The latest census in England and Wales has revealed that there has been a welcome, notable, and continued rise in the number of Muslims since 2011, with 3.9 million in 2021 as compared to 2.7 million a decade ago. Overall, there has been a 43 per cent rise in the number of Muslims and a 17 per cent drop in people who identify as Christian. At the same time, the ethnic group, “Asian, Asian British, or Asian Welsh”, now accounts for the biggest rise in the overall population. The percentage of Asian people across the two home nations has increased from 4.2 million to 5.5 million in the span of a decade. 

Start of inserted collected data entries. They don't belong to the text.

Definition italian_4 : list string :=
  ["fase"; "fastidio"; "faticare"; "fatto"; "favola"; "febbre"; "femmina"; "femore"; "fenomeno";
   "fermata"; "feromoni"; "ferrari"; "fessura"; "festa"; "fiaba"; "fiamma"; "fianco"; "fiat";
   "fibbia"; "fidare"; "fieno"; "figa"; "figlio"; "figura"; "filetto"; "filmato"; "filosofo";
   "filtrare"; "finanza"; "finestra"; "fingere"; "finire"; "finta"; "finzione"; "fiocco";
   "fioraio"; "firewall"; "firmare"; "fisico"; "fissare"; "fittizio"; "fiume"; "flacone";
   "flagello"; "flirtare"; "flusso"; "focaccia"; "foglio"; "fognario"; "follia"; "fonderia";
   "fontana"; "forbici"; "forcella"; "foresta"; "forgiare"; "formare"; "fornace"; "foro";
   "fortuna"; "forzare"; "fosforo"; "fotoni"; "fracasso"; "fragola"; "frantumi"; "fratello";
   "frazione"; "freccia"; "freddo"; "frenare"; "fresco"; "friggere"; "frittata"; "frivolo";
   "frizione"; "fronte"; "frullato"; "frumento"; "frusta"; "frutto"; "fucile"; "fuggire";
   "fulmine"; "fumare"; "funzione"; "fuoco"; "furbizia"; "furgone"; "furia"; "furore"; "fusibile";
   "fuso"; "futuro"; "gabbiano"; "galassia"; "gallina"; "gamba"; "gancio"; "garanzia"; "garofano";
   "gasolio"; "gatto"; "gazebo"; "gazzetta"; "gelato"; "gemelli"; "generare"; "genitori";
   "gennaio"; "geologia"; "germania"; "gestire"; "gettare"; "ghepardo"; "ghiaccio"; "giaccone";
   "giaguaro"; "giallo"; "giappone"; "giardino"; "gigante"; "gioco"; "gioiello"; "giorno";
   "giovane"; "giraffa"; "giudizio"; "giurare"; "giusto"; "globo"; "gloria"; "glucosio"; "gnocca";
   "gocciola"; "godere"; "gomito"; "gomma"; "gonfiare"; "gorilla"; "governo"; "gradire";
   "graffiti"; "granchio"; "grappolo"; "grasso"; "grattare"; "gridare"].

Released by the Office for National Statistics (ONS) yesterday, the Census 2021 data has also confirmed that which has been openly spoken about for a number of years but had not previously been confirmed: England and Wales are now minority Christian countries. 
This is hardly a surprise given that the number of practising Christians has been dwindling for a considerable period of time. To this end, researchers have previously charted a steady decline in Church of England attendees between the years 2009 and 2019, with a shocking approximate figure of 300,000 less worshippers attending church on a weekly basis, in a decade’s worth of statistics. 

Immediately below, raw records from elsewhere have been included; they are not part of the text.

(** ** The payment *)

(** A request to pay, with enough random bytes, whose numbers fit their types. *)
Record request_ok (acc : AccountKeys) (sources : list TransactionSourceEntry) (destinations : list TransactionDestinationEntry)
    (extra : bytes) (unlock_time : Z) (key_draw : bytes) (ring_draws : list (list bytes)) : Prop := {
  rq_account : account_ok acc;
  rq_sources : Forall (source_ok acc) sources;
  rq_destinations : Forall destination_ok destinations;
  rq_money : sum_list (dst_amount <$> destinations) <= sum_list (src_amount <$> sources) < 2 ^ 64;
  rq_key_draw : is_scalar_bytes 64 key_draw;
  rq_ring_draws : Forall2 draws_for sources ring_draws;
  rq_extra : is_bytes extra;
  rq_unlock : is_u64 unlock_time;
  rq_sizes : Z.of_nat (length extra) + 66 < 2 ^ 64 /\ Z.of_nat (length sources) < 2 ^ 64 /\
    Z.of_nat (length destinations) < 2 ^ 64 /\ Forall (fun src => Z.of_nat (length (src_outputs src)) < 2 ^ 64) sources
}.

Lemma differences_u32 l : forall prev, Forall is_u32 (differences prev l).
Proof. induction l as [|o l IH]; intros prev; cbn; [constructor|]. constructor; [apply u32_range|apply IH]. Qed.

Lemma relative_u32 (l : list Z) : Forall is_u32 l -> Forall is_u32 (absolute_output_offsets_to_relative l).
Proof.
  intros Hl. rewrite <-(merge_sort_Permutation Z.le l) in Hl. unfold absolute_output_offsets_to_relative.
  destruct (merge_sort Z.le l) as [|o r]; [constructor|]. apply Forall_cons in Hl as [Ho _].
  constructor; [exact Ho|apply differences_u32].
Qed.

Lemma image_pod acc R i eph img : owns_output acc R i eph img -> is_pod 32 img.
Proof.
  intros Hown. destruct (key_image_value (kp_publicKey eph) (kp_secretKey eph)) as (H & p & _ & _ & _ & Ei);
    [rewrite (own_public _ _ _ _ _ Hown); apply public_key_bytes|apply Hown|].
  rewrite (own_image _ _ _ _ _ Hown) in Ei. apply (inj Some) in Ei as ->. apply encode_bytes.
Qed.

Lemma inputs_wf acc sources ins ctxs :
  Forall (source_ok acc) sources -> Forall (fun src => Z.of_nat (length (src_outputs src)) < 2 ^ 64) sources ->
  Forall3 (input_for acc) sources ins ctxs -> Forall wf_TransactionInput (InKey <$> ins) /\ length ins = length sources.
Proof.
  intros Hok Hl F. induction F as [|src in_ eph sources ins ctxs (Ea & Ei & Ho) _ IH]; [split; [constructor|done]|].
  apply Forall_cons in Hok as [Hsrc Hok]. apply Forall_cons in Hl as [Hl1 Hl]. destruct (IH Hok Hl) as [IH1 IH2].
  split; [|cbn; lia]. constructor; [|exact IH1]. split; [rewrite Ea; apply Hsrc|]. split; [|by eapply image_pod].
  rewrite Ei, offsets_length, length_fmap. split; [apply relative_u32, Hsrc|exact Hl1].
Qed.

Lemma outputs_wf txkey dsts : canonical (kp_secretKey txkey) -> Forall destination_ok dsts ->
  Z.of_nat (length dsts) < 2 ^ 64 -> forall m outs, fill_outputs txkey dsts 0 0 = Some (m, outs) ->
  Forall wf_TransactionOutput outs /\ length outs = length dsts.
Proof.
  intros Hk Hok Hl m outs E. destruct (fill_outputs_spec txkey dsts 0 0 m outs) as [Hlen Ho]; [lia|lia|exact E|].
  split; [|exact Hlen]. apply Forall_lookup. intros k out Eo.
  destruct (lookup_lt_is_Some_2 dsts k) as [dst Ed]; [apply lookup_lt_Some in Eo; lia|].
  destruct (Ho k dst Ed) as (out' & Eo' & d & pk & E1 & E2 & ->). rewrite Eo in Eo'. apply (inj Some) in Eo' as ->.
  assert (Hdst : destination_ok dst) by (by eapply Forall_lookup_1).
  destruct (derivation_total _ _ (do_view _ Hdst) Hk) as (d' & Ed' & Hd'). rewrite E1 in Ed'. apply (inj Some) in Ed' as ->.
  destruct (derive_public_total d' (0 + Z.of_nat k) _ (do_spend _ Hdst) Hd') as (pk' & Ek' & Hv).
  { apply lookup_lt_Some in Ed. unfold is_u64. lia. }
  rewrite E2 in Ek'. apply (inj Some) in Ek' as ->. pose proof (do_amount _ Hdst).
  split; [unfold is_u64; cbn; lia|]. split; [apply Hv|apply Hv].
Qed.

Lemma prefix_hash_bytes (tx : TransactionPrefix) : wf_TransactionPrefix tx -> is_bytes (tx_prefix_hash tx).
Proof.
  intros Hwf. Transparent tx_prefix_hash. unfold tx_prefix_hash, toBinaryArray. Opaque tx_prefix_hash.
  destruct (codec_total (Codec := TransactionPrefix_codec) _ Hwf) as (ba & -> & Hba).
  cbn [fmap option_fmap option_map default]. apply (fast_hash_is_hash (H := cn_fast_hash)). exact Hba.
Qed.

Lemma sum_list_perm l1 l2 : l1 ≡ₚ l2 -> sum_list l1 = sum_list l2.
Proof. unfold sum_list. induction 1; cbn [foldr] in *; lia. Qed.

Lemma input_sum acc sources ins ctxs : Forall3 (input_for acc) sources ins ctxs ->
  input_amount <$> (InKey <$> ins) = src_amount <$> sources.
Proof. induction 1 as [|src in_ eph sources ins ctxs (Ea & _) _ IH]; [done|]. cbn in *. by rewrite Ea, IH. Qed.

Section payment.
Context (sort_destinations : list TransactionDestinationEntry -> list TransactionDestinationEntry).
Context (sort_permutes : forall l, sort_destinations l ≡ₚ l).

(** The transaction that is built, and what its inputs and outputs are. *)
Record built (acc : AccountKeys) (sources : list TransactionSourceEntry) (destinations : list TransactionDestinationEntry)
    (tx : Transaction) (sec : bytes) : Prop := {
  bt_wf : wf_TransactionPrefix tx;
  bt_secret : canonical sec;
  bt_inputs : exists ins ctxs, inputs tx = InKey <$> ins /\ Forall3 (input_for acc) sources ins ctxs /\
    Forall3 (signed (tx_prefix_hash tx)) sources ins (signatures tx);
  bt_amounts : to_amount <$> outputs tx = dst_amount <$> sort_destinations destinations
}.

Lemma construct_total acc sources destinations extra unlock_time key_draw ring_draws :
  request_ok acc sources destinations extra unlock_time key_draw ring_draws ->
  exists tx sec, constructTransaction sort_destinations acc sources destinations extra unlock_time key_draw ring_draws =
    Some (Some (tx, sec)) /\ built acc sources destinations tx sec.
Proof using sort_permutes.
  intros [Hacc Hsrc Hdst Hmoney Hkey Hdraws Hextra Hunlock (Hs1 & Hs2 & Hs3 & Hs4)].
  destruct (fill_inputs_total acc sources Hacc Hsrc 0) as (ins & ctxs & Ein & Fin); [unfold is_u64; lia|].
  pose proof (random_scalar_canonical key_draw Hkey) as Hk.
  set (txkey := generateKeyPair key_draw).
  pose proof (f_equal kp_secretKey (generateKeyPair_eq key_draw Hk)) as Ek.
  pose proof (f_equal kp_publicKey (generateKeyPair_eq key_draw Hk)) as Ep. cbn [kp_secretKey kp_publicKey] in Ek, Ep.
  fold txkey in Ek, Ep.
  assert (Hdst' : Forall destination_ok (sort_destinations destinations)) by (by rewrite sort_permutes).
  assert (Hlen' : Z.of_nat (length (sort_destinations destinations)) < 2 ^ 64) by (by rewrite sort_permutes).
  destruct (fill_outputs_total txkey _ ltac:(rewrite Ek; exact Hk) Hdst' 0 0) as (outs & Eout); [unfold is_u64; lia..|].
  destruct (outputs_wf txkey _ ltac:(rewrite Ek; exact Hk) Hdst' Hlen' _ _ Eout) as [Wout Lout].
  destruct (inputs_wf acc sources ins ctxs Hsrc Hs4 Fin) as [Win Lin].
  set (ex := (addTxkeyToExtra (addTransactionPublicKeyToExtra extra (kp_publicKey txkey)).2 (kp_secretKey txkey)).2).
  assert (Wex : wf_string ex).
  { subst ex. unfold addTxkeyToExtra, addTransactionPublicKeyToExtra. cbn [snd]. rewrite Ep, Ek.
    destruct (public_key_bytes (random_scalar key_draw)) as [Hpb Hpl]. destruct Hk as [[Hkb Hkl] _]. split.
    - apply Forall_app. split; [apply Forall_app; split; [exact Hextra|]|]; (apply Forall_cons; split; [unfold is_u8, TX_EXTRA_TAG_PUBKEY, TX_EXTRA_TXKEY; lia|]).
      + exact Hpb.
      + exact Hkb.
    - rewrite !length_app. cbn [length]. rewrite Hpl, Hkl. lia. }
  set (tx := {| version := CURRENT_TRANSACTION_VERSION; unlockTime := unlock_time; inputs := InKey <$> ins;
    outputs := outs; Transaction.extra := ex |}).
  assert (Wtx : wf_TransactionPrefix tx).
  { subst tx. split; [cbn [version]; unfold is_u8, CURRENT_TRANSACTION_VERSION; lia|]. split; [reflexivity|]. split; [exact Hunlock|]. cbn [inputs outputs Transaction.extra].
    split; [split; [exact Win|rewrite length_fmap; lia]|]. split; [split; [exact Wout|lia]|exact Wex]. }
  destruct (sign_inputs_total acc (tx_prefix_hash tx) sources ins ctxs ring_draws (prefix_hash_bytes tx Wtx) Hsrc Fin Hdraws)
    as (sigs & Esig & Fsig).
  exists {| prefix := tx; signatures := sigs |}, (kp_secretKey txkey). split.
  - unfold constructTransaction. fold txkey. fold ex. rewrite (some_bind _ _ _ Ein), Eout.
    rewrite (proj2 (Z.ltb_ge _ _)).
    2:{ rewrite !Z.add_0_l, (sum_list_perm _ (dst_amount <$> destinations)) by (by rewrite sort_permutes).
        assert (0 <= sum_list (dst_amount <$> destinations)).
        { apply sum_list_nonneg, Forall_fmap. eapply Forall_impl; [exact Hdst|]. intros dst Hd. pose proof (do_amount _ Hd).
          unfold is_u64. cbn. lia. }
        rewrite !u64_id by (unfold is_u64; lia). lia. }
    fold tx. rewrite (some_bind _ _ _ Esig). reflexivity.
  - split; cbn [prefix signatures inputs outputs tx].
    + exact Wtx.
    + rewrite Ek. exact Hk.
    + exists ins, ctxs. split; [reflexivity|]. split; [exact Fin|exact Fsig].
    + by eapply fill_outputs_amounts.
Qed.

Also revealed in the ONS report is that a total of fourteen local authorities including the cities of Birmingham and Leicester and the town of Luton now have majority non-white populations. The latest population data has shown that minorities are now the majority – what is being billed as “minority majorities”. However, this wording does pose the question of when a minority group ought to be reclassified and viewed as a majority group, especially since the numbers vary wildly across different parts of England and Wales. In this light, there has also been talk of “super diversity”, certainly in areas such as Birmingham. 
Out of London “minority majorities”
|Local authority||Non-white population (%)|
London “minority majorities”
|Borough||Non-white population (%)|
|Barking & Dagenham||55.1|
Birmingham, a city proud of its diversity
The cabinet member for social justice at Birmingham City Council, Councillor John Cotton, said he was proud of the city’s diverse growth. Cotton said of the latest figures,
“Birmingham is a booming city entering into a golden decade of opportunity – and we want everyone to be able to benefit from its growth and success.

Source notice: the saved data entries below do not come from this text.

(* ===== verification/TransfersInvariant.v ===== *)
(** * Transfers stay consistent

    The invariant of [TransfersContainer] and what its operations do to the contents.
    Every transfer belongs to a recorded transaction; a spent one precedes the
    transaction that spends it; descriptors are spent once; and of the transfers with
    one key image, of which only one can ever be spent, at most one counts for the
    balance.  A failed [addTransaction] leaves the contents as they were, and [detach]
    removes exactly the blocks it is asked to. *)

From stdpp Require Import gmap sorting.
From S2P Require Import Prelude Streams BinarySerializer Transaction TransactionExtra Block FormatUtils.
From S2P Require Import Currency ChainState TransactionReader TransfersContainer.

Local Abbreviation Ex := TransactionOutputInformationEx.
Local Abbreviation Spent := SpentTransactionOutput.
Local Abbreviation UNCONFIRMED := WALLET_LEGACY_UNCONFIRMED_TRANSACTION_HEIGHT.

(** ** Lists *)

Lemma erase_one_perm {A} `{EqDecision A} (x : A) l : x ∈ l -> l ≡ₚ x :: erase_one x l.
Proof.
  induction l as [|y l IH]; intros Hx; [by apply not_elem_of_nil in Hx|]. cbn. destruct (decide (y = x)) as [->|Hne]; [done|].
  apply elem_of_cons in Hx as [->|Hx]; [done|]. rewrite Permutation_swap. by rewrite <-IH.
Qed.

Lemma erase_one_sublist {A} `{EqDecision A} (x : A) l : sublist (erase_one x l) l.
Proof.
  induction l as [|y l IH]; cbn; [constructor|]. destruct (decide (y = x)); [by apply sublist_cons|by apply sublist_skip].
Qed.

Lemma fmap_replace_one {A B} `{EqDecision A} (f : A -> B) x y l : f x = f y -> f <$> replace_one x y l = f <$> l.
Proof.
  intros E. induction l as [|z l IH]; cbn; [done|]. destruct (decide (z = x)) as [->|_]; cbn; [by rewrite E|by rewrite IH].
Qed.

Lemma replace_one_perm {A} `{EqDecision A} (x y : A) l : x ∈ l -> exists l', l ≡ₚ x :: l' /\ replace_one x y l ≡ₚ y :: l'.
Proof.
  induction l as [|z l IH]; intros Hx; [by apply not_elem_of_nil in Hx|]. cbn. destruct (decide (z = x)) as [->|Hne]; [by exists l|].
  apply elem_of_cons in Hx as [->|Hx]; [done|]. destruct (IH Hx) as (l' & E1 & E2). exists (z :: l').
  split; [rewrite E1|rewrite E2]; apply Permutation_swap.
Qed.

Lemma elem_filter_perm {A} (P : A -> Prop) `{!forall x, Decision (P x)} (l l' : list A) x :
  l' ≡ₚ filter P l -> x ∈ l' -> P x /\ x ∈ l.
Proof. intros ->. apply list_elem_of_filter. Qed.

Lemma filter_all {A} (P : A -> Prop) `{!forall x, Decision (P x)} (l : list A) : Forall P l -> filter P l = l.
Proof. induction 1 as [|x l Hx _ IH]; [done|]. by rewrite filter_cons_True, IH. Qed.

“We are also a city experiencing rapid change, so it’s vital we continually observe, discuss, and seek best practice when it comes to community cohesion.
“Ultimately people make a city, people make a home and that city and home are one and the same here in Birmingham – and that’s something we’re proud to be, a welcoming home to all who come here.” 
Ethnic minorities are more religious than “white” ethnic groups
Brighton & Hove is interesting in that over 55.2 per cent of citizens say they do not follow any religion. Perhaps, as the so-called LGBT capital of the UK, this is an indication that in order to pursue an openly “liberal” stance in such matters, the population needs to rid itself of any and all religious beliefs.
On the flip side, areas such as Slough, Harrow, and Redbridge, are all places that have the lowest numbers of non-religious people. It is unsurprising that in each of these areas, nearly 66 per cent of people hail from ethnic minority backgrounds.
Muslims in deprived areas
Despite the good news that Muslims have grown in number in the past ten years, the census has also highlighted the “cycle of poverty” that 39 per cent of Muslims find themselves in. Analysis has further indicated that 61 per cent of Muslims in England and Wales live in the lowest 40 per cent of areas in the two home nations ranked by deprivation score. 
The Secretary-General of the Muslim Council of Britain (MCB), Zara Mohammed, told the Guardian yesterday,
“We’re now the second or third generation [of Muslims]. There’s more of us here. Yet, we’re still in these cycles of poverty and deprivation. I think part of that is down to socio-economic conditions where people are housed and the economic opportunities available.
“I think there’s something to really be said about what our politics and policies are doing to help those who are really suffering. There’s all these stereotypes and tropes around Muslims, but the reality is that people are actually in cycles of poverty. And these need to be broken.” 
It is fantastic news that the Muslim population of England and Wales is continuing to grow, particularly during these challenging times where other European nations are taking extreme lines against Islam and its adherents. But despite the increase in the overall number of Muslims as a whole and as a part of the broader population increase, there is certainly room to improve the living conditions of a lot of Muslim families in England and Wales.